## Task goal
Treat the line containing "[assimilate] calls the" as the last one, and return every line exactly from the first line of the material below up to it.

>>

(** * atomate2.vasp.drones: the VASP drone

    A shallow embedding of [src/atomate2/vasp/drones.py] (class [VaspDrone])
    and the properties of its two methods, [get_valid_paths] (the directory
    classifier) and [assimilate] (the pass-through to the task-document
    parser).

    Python strings are [string], lists are [list], [set] is stdpp's [gset].
    The two methods have effects: [get_valid_paths] globs the file system,
    [assimilate] calls the external parser and writes to the module logger,
    and both may raise.  They are embedded in a small monad [Py] that threads
    the trace of effects performed so far and returns either a raised
    exception or a value.  POSIX is assumed: [os.sep] is ["/"] and file name
    matching is case sensitive. *)

From Stdlib Require Import Ascii String.
From stdpp Require Import base decidable option list gmap strings pretty.

(** ** Python string operations used by the module *)

(** [os.sep] on POSIX. *)
Definition os_sep : string := "/".

(** The newline escape of the f-string in [assimilate]. *)
Definition newline : string := String (ascii_of_nat 10) EmptyString.

(** [s.endswith(suf)]: [suf] is a suffix of [s]. *)
Fixpoint endswith (s suf : string) : bool :=
  if String.eqb s suf then true
  else match s with
       | EmptyString => false
       | String _ s' => endswith s' suf
       end.

(** [posixpath.join(a, b)], by which [os.walk] forms the path of each
    subdirectory [b] of a directory [a] it descends into. *)
Definition os_path_join (a b : string) : string :=
  if String.prefix os_sep b then b
  else if String.eqb a "" || endswith a os_sep then a +:+ b
  else a +:+ os_sep +:+ b.

(** [str(i)] for a non-negative [int], as the f-string [f"relax{i}"] formats
    it: the decimal numeral. *)
Definition str_of_nat (i : nat) : string := pretty i.

(** [any(l)] on a list of booleans. *)
Definition any (l : list bool) : bool := existsb id l.

(** [fnmatch.fnmatchcase(name, pat)] for patterns built from literal
    characters, [?] and [*] (no bracket expressions, which the pattern of
    this module does not use).  This is the matcher [pathlib] applies to each
    directory entry when globbing a single path component. *)
Fixpoint fnmatchcase (name pat : string) : bool :=
  match pat with
  | EmptyString =>
      match name with EmptyString => true | String _ _ => false end
  | String p pat' =>
      if Ascii.eqb p "*" then
        (fix star (n : string) : bool :=
           fnmatchcase n pat' ||
           match n with
           | EmptyString => false
           | String _ n' => star n'
           end) name
      else
        match name with
        | EmptyString => false
        | String c name' =>
            (Ascii.eqb p "?" || Ascii.eqb p c) && fnmatchcase name' pat'
        end
  end.

(** The spec's "final path segment" of a path string: the text after its
    last separator, the whole string when it has none (what
    [os.path.basename] returns).  The code never computes it; the
    properties below relate it to the suffix test the code performs. *)
Fixpoint contains_sep (s : string) : bool :=
  match s with
  | EmptyString => false
  | String c s' => Ascii.eqb c "/" || contains_sep s'
  end.

Fixpoint final_segment (s : string) : string :=
  match s with
  | EmptyString => EmptyString
  | String _ s' => if contains_sep s then final_segment s' else s
  end.

(** A pattern prefix without wildcards. *)
Fixpoint literal (pat : string) : bool :=
  match pat with
  | EmptyString => true
  | String p pat' =>
      negb (Ascii.eqb p "*") && negb (Ascii.eqb p "?") && literal pat'
  end.

(** ** The interpreter and the collaborators *)

(** What the drone takes from the interpreter and from its collaborators,
    over the exceptions of the run ([BaseException] instances) and the
    documents and keyword arguments of the external parser, all opaque to
    the drone:
    - [isinstance(e, Exception)], what an [except Exception] clause catches
      ([KeyboardInterrupt], [SystemExit] and [GeneratorExit] are the
      [BaseException]s for which it is [false]);
    - [TaskDocument.from_directory(path, **kwargs)], the external parser, by
      its outcome;
    - [traceback.format_exc()] inside the handler of an exception [e];
    - [Path.cwd()], and [Path(path).absolute()] as a string; both ask the
      system for the working directory ([os.getcwd()], the second for a
      relative path) and raise when it cannot be had. *)
Class Runtime (BaseException TaskDocument Kwargs : Type) := {
  isinstance_Exception : BaseException → bool;
  TaskDocument_from_directory :
    string → Kwargs → BaseException + TaskDocument;
  traceback_format_exc : BaseException → string;
  Path_cwd : BaseException + string;
  Path_absolute : string → BaseException + string
}.
(** * Route safety scoring and route selection of safe-route

  A shallow embedding of the scoring pipeline of
  [safe-route/src/components/RouteSearch.tsx]:
  [calculateCrimeDensity], [calculateRouteSafetyScore], [getSafetyGrade],
  [identifyHighRiskAreas] and the selection step of [calculateRoute].

  Numbers.  A JavaScript number is modelled by an exact rational; the
  values that [parseFloat] adds to the finite ones ([NaN], the two
  infinities) are explicit constructors of [num].  Rounding of binary64
  arithmetic, overflow and signed zeros are not modelled.  A density is a
  sum of integer literals and is kept in [Z].

  Strings are byte strings: [toLowerCase] acts on the ASCII letters and
  the white space skipped by [parseFloat] is the ASCII white space. *)

From Stdlib Require Import ZArith QArith Qround Qminmax Lia Lqa.
From Stdlib Require Import List String Ascii Bool DecimalString.
From stdpp Require Import base list.
Import ListNotations.

Open Scope string_scope.
Open Scope list_scope.
Open Scope Q_scope.

(** ** JavaScript values used by the pipeline *)

Module JS.

(** The number values that reach the density test. *)
Inductive num : Type :=
| NaN
| Inf (negative : bool)
| Fin (q : Q).

(** [a < b] and [a === b] on finite numbers. *)
Definition ltb (a b : Q) : bool := negb (Qle_bool b a).
Definition eqb (a b : Q) : bool := Qeq_bool a b.

Definition is_neg (q : Q) : bool := ltb q 0.
Definition is_zero (q : Q) : bool := eqb q 0.

Definition neg (a : num) : num :=
  match a with
  | NaN => NaN
  | Inf s => Inf (negb s)
  | Fin q => Fin (- q)
  end.

Definition add (a b : num) : num :=
  match a, b with
  | NaN, _ | _, NaN => NaN
  | Inf s, Inf t => if Bool.eqb s t then Inf s else NaN
  | Inf s, Fin _ => Inf s
  | Fin _, Inf t => Inf t
  | Fin p, Fin q => Fin (p + q)
  end.

Definition sub (a b : num) : num := add a (neg b).

Definition mul (a b : num) : num :=
  match a, b with
  | NaN, _ | _, NaN => NaN
  | Inf s, Inf t => Inf (xorb s t)
  | Inf s, Fin q => if is_zero q then NaN else Inf (xorb s (is_neg q))
  | Fin p, Inf t => if is_zero p then NaN else Inf (xorb (is_neg p) t)
  | Fin p, Fin q => Fin (p * q)
  end.

(** [Math.sqrt] has no rational value in general: its result is kept as
    the number under the root and compared by squaring. *)
Record root : Type := Sqrt { radicand : num }.

Definition Math_sqrt (x : num) : root := Sqrt x.

(** [Math.sqrt(x) > r]. *)
Definition root_gt (d : root) (r : Q) : bool :=
  match radicand d with
  | NaN => false
  | Inf s => negb s
  | Fin x =>
      if is_neg x then false
      else if is_neg r then true
      else ltb (r * r) x
  end.
(** * MLP weights evolved by a genetic algorithm: a shallow embedding

    The development follows the C++ sources of the repository:
    - [MLP] (mlp.h / mlp.cc): parameter layout, chromosome codec, forward
      pass and prediction;
    - [Utils] (utils.h / utils.cc): the shared random stream, [clamp],
      the statistics and the classification metrics;
    - [GeneticAlgorithm] (ga.h / ga.cc): the generational loop;
    - [Dataset] (dataset.h / dataset.cc): reading the data file, the
      folds and the normalization;
    - [ExperimentResult] (results.h / results.cc): the summary of the
      folds.

    C++ [double] is IEEE 754 binary64, which is exactly Rocq's primitive
    [float]; arithmetic and comparisons below are the primitive ones, so
    rounding, infinities and NaN behave as in the program.  C++ [int] is
    modelled by [Z].  Exceptions are values of [error]; a run to which the
    C++ standard gives no meaning (a signed overflow, an out-of-range
    vector index, an undefined conversion, a library call outside its
    precondition) ends in [UndefinedBehaviour].  Methods that change an
    [MLP] return the result together with the object as the call leaves
    it; methods of the optimizer thread the state of the random stream.

    Library functions the program calls but does not define ([std::exp],
    [std::tanh], the [std::mt19937] stream and its distributions,
    [std::sort], [std::shuffle], [std::stod]) are parameters; what is assumed of them is stated where it
    is used.  Console output is not modelled. *)

From Stdlib Require Import ZArith List Lia Bool Permutation.
From Stdlib Require Import Floats Uint63.
From Stdlib Require Strings.String Strings.Ascii.
Import ListNotations.
Import String.StringSyntax Ascii.AsciiSyntax.
Delimit Scope string_scope with string.
Delimit Scope char_scope with char.

Local Open Scope Z_scope.

(** ** Errors and results *)

Inductive error : Type :=
| InvalidTopology      (* std::invalid_argument: fewer than two layers *)
| GenomeSizeMismatch   (* std::invalid_argument: chromosome size mismatch *)
| InputSizeMismatch    (* std::invalid_argument: input size mismatch *)
| SizeMismatch         (* std::invalid_argument: X and y size mismatch *)
| ConfigurationError   (* std::runtime_error: fitness function not set *)
| BadFunctionCall      (* std::bad_function_call *)
| LengthError          (* std::length_error: negative size given to a vector *)
| UndefinedBehaviour.  (* the C++ standard gives the run no meaning *)

Inductive result (A : Type) : Type :=
| Ok (a : A)
| Err (e : error).

Arguments Ok {A} a.
Arguments Err {A} e.

Definition bind {A B : Type} (r : result A) (k : A -> result B) : result B :=
  match r with
  | Ok a => k a
  | Err e => Err e
  end.

Declare Scope result_scope.
Delimit Scope result_scope with result.

Notation "x <- e ;; k" := (bind e (fun x => k))
  (at level 61, e at next level, right associativity) : result_scope.
Notation "' p <- e ;; k" := (bind e (fun p => k))
  (at level 61, p pattern, e at next level, right associativity) : result_scope.

Local Open Scope result_scope.

(** ** std::vector accesses *)

(** [v[i]] for a [size_t] index: reading past the end is undefined. *)
Definition vec_at {A : Type} (v : list A) (i : nat) : result A :=
  match nth_error v i with
  | Some x => Ok x
  | None => Err UndefinedBehaviour
  end.

(** [v[i]] for an [int] index. *)
Definition vec_at_int {A : Type} (v : list A) (i : Z) : result A :=
  if i <? 0 then Err UndefinedBehaviour else vec_at v (Z.to_nat i).

(** [v[i] = x]. *)
Fixpoint vec_set {A : Type} (v : list A) (i : nat) (x : A) : result (list A) :=
  match v, i with
  | [], _ => Err UndefinedBehaviour
  | _ :: v', O => Ok (x :: v')
  | y :: v', S i' => v'' <- vec_set v' i' x ;; Ok (y :: v'')
  end.

(** ** Comparisons given to the sorting algorithms

    [std::sort] and [std::max_element] require that the comparison induce
    a strict weak ordering on the values they are given: irreflexive,
    transitive, and with a transitive incomparability.  A call that does
    not meet the requirement is undefined. *)

Definition incomparable {A : Type} (comp : A -> A -> bool) (a b : A) : bool :=
  negb (comp a b) && negb (comp b a).

Definition strict_weak_on {A : Type} (comp : A -> A -> bool) (l : list A)
  : bool :=
  forallb (fun a =>
    negb (comp a a) &&
    forallb (fun b =>
      forallb (fun c =>
        implb (comp a b && comp b c) (comp a c) &&
        implb (incomparable comp a b && incomparable comp b c)
              (incomparable comp a c)) l) l) l.

(** ** C++ [int] and [double] *)

Definition INT_MIN : Z := - 2 ^ 31.
Definition INT_MAX : Z := 2 ^ 31 - 1.

Definition in_int (z : Z) : bool := (INT_MIN <=? z) && (z <=? INT_MAX).

(** [a + b] on [int]s: a sum outside the range is undefined. *)
Definition int_add (a b : Z) : result Z :=
  if in_int (a + b) then Ok (a + b) else Err UndefinedBehaviour.

Module Double.

(** [std::max(a, b)] is [(a < b) ? b : a]; [std::min(a, b)] is
    [(b < a) ? b : a]. *)
Definition std_max (a b : float) : float := if (a <? b)%float then b else a.
Definition std_min (a b : float) : float := if (b <? a)%float then b else a.

(** Conversion of an [int] to [double]: exact. *)
Definition of_int (z : Z) : float :=
  if z <? 0 then (- of_uint63 (Uint63.of_Z (- z)))%float
  else of_uint63 (Uint63.of_Z z).

(** Conversion of a [size_t] to [double]. *)
Definition of_size (n : nat) : float := of_int (Z.of_nat n).

(** The integer obtained by discarding the fractional part. *)
Definition truncate (s : spec_float) : option Z :=
  match s with
  | S754_zero _ => Some 0
  | S754_finite sg m e =>
      let a := if 0 <=? e then Z.pos m * 2 ^ e else Z.pos m / 2 ^ (- e) in
      Some (if sg then - a else a)
  | S754_infinity _ | S754_nan => None
  end.

(** [static_cast<int>(x)]: truncation toward zero; undefined ([None]) when
    the truncated value is not an [int] (NaN and infinities included). *)
Definition to_int (x : float) : option Z :=
  match truncate (Prim2SF x) with
  | Some z => if in_int z then Some z else None
  | None => None
  end.

(** The mathematical floor of a finite double. *)
Definition floor (x : float) : option Z :=
  match Prim2SF x with
  | S754_zero _ => Some 0
  | S754_finite sg m e =>
      Some (if 0 <=? e then (if sg then - Z.pos m else Z.pos m) * 2 ^ e
            else (if sg then - Z.pos m else Z.pos m) / 2 ^ (- e))
  | S754_infinity _ | S754_nan => None
  end.

(** Neither an infinity nor a NaN. *)
Definition is_finite (x : float) : bool :=
  match Prim2SF x with
  | S754_zero _ | S754_finite _ _ _ => true
  | S754_infinity _ | S754_nan => false
  end.

(** Membership in a closed, an open interval. *)
Definition in_closed (lo hi x : float) : bool :=
  ((lo <=? x) && (x <=? hi))%float.
Definition in_open (lo hi x : float) : bool :=
  ((lo <? x) && (x <? hi))%float.

End Double.

(** ** Utils::clamp *)

Module Utils.

(** [std::max(min, std::min(max, value))]. *)
Definition clamp (value min max : float) : float :=
  Double.std_max min (Double.std_min max value).

(** [Utils::mean]: [std::accumulate] from [0.0], divided by the size. *)
Definition mean (vec : list float) : float :=
  match vec with
  | [] => 0%float
  | _ :: _ =>
      (fold_left (fun sum x => sum + x) vec 0 / Double.of_size (length vec))%float
  end.

(** [Utils::stddev]: the sample standard deviation. *)
Definition stddev (vec : list float) : float :=
  if (length vec <=? 1)%nat then 0%float
  else
    let m := mean vec in
    let sq_sum :=
      fold_left (fun sq_sum val => (sq_sum + (val - m) * (val - m))%float)
        vec 0%float in
    PrimFloat.sqrt (sq_sum / Double.of_size (length vec - 1)).

(** The literal [1e-10]. *)
Definition tiny : float := 0x1.b7cdfd9d7bdbbp-34%float.

(** [Utils::normalize]: min-max normalization, [0.0] on a range narrower
    than [1e-10]. *)
Definition normalize (value min max : float) : float :=
  if (max - min <? tiny)%float then 0%float
  else ((value - min) / (max - min))%float.

(** [Utils::ClassificationMetrics]. *)
Record ClassificationMetrics : Type := {
  true_positive : Z;
  true_negative : Z;
  false_positive : Z;
  false_negative : Z;
  accuracy : float;
  precision : float;
  recall : float;
  f1_score : float
}.

Definition with_counts (m : ClassificationMetrics) (tp tn fp fn : Z)
  : ClassificationMetrics :=
  {| true_positive := tp; true_negative := tn;
     false_positive := fp; false_negative := fn;
     accuracy := accuracy m; precision := precision m;
     recall := recall m; f1_score := f1_score m |}.

Definition with_scores (m : ClassificationMetrics) (a p r f : float)
  : ClassificationMetrics :=
  {| true_positive := true_positive m; true_negative := true_negative m;
     false_positive := false_positive m; false_negative := false_negative m;
     accuracy := a; precision := p; recall := r; f1_score := f |}.

(** [ClassificationMetrics::calculate]. *)
Definition calculate (m : ClassificationMetrics)
  : result ClassificationMetrics :=
  t1 <- int_add (true_positive m) (true_negative m) ;;
  t2 <- int_add t1 (false_positive m) ;;
  total <- int_add t2 (false_negative m) ;;
  if total =? 0 then Ok (with_scores m 0 0 0 0)
  else
    correct <- int_add (true_positive m) (true_negative m) ;;
    let a := (Double.of_int correct / Double.of_int total)%float in
    predicted <- int_add (true_positive m) (false_positive m) ;;
    let p :=
      if 0 <? predicted
      then (Double.of_int (true_positive m) / Double.of_int predicted)%float
      else 0%float in
    positives <- int_add (true_positive m) (false_negative m) ;;
    let r :=
      if 0 <? positives
      then (Double.of_int (true_positive m) / Double.of_int positives)%float
      else 0%float in
    let f :=
      if (0 <? p + r)%float then (2 * (p * r) / (p + r))%float
      else 0%float in
    Ok (with_scores m a p r f).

<<

## Response
(** * atomate2.vasp.drones: the VASP drone

    A shallow embedding of [src/atomate2/vasp/drones.py] (class [VaspDrone])
    and the properties of its two methods, [get_valid_paths] (the directory
    classifier) and [assimilate] (the pass-through to the task-document
    parser).

    Python strings are [string], lists are [list], [set] is stdpp's [gset].
    The two methods have effects: [get_valid_paths] globs the file system,
    [assimilate] calls the external parser and writes to the module logger,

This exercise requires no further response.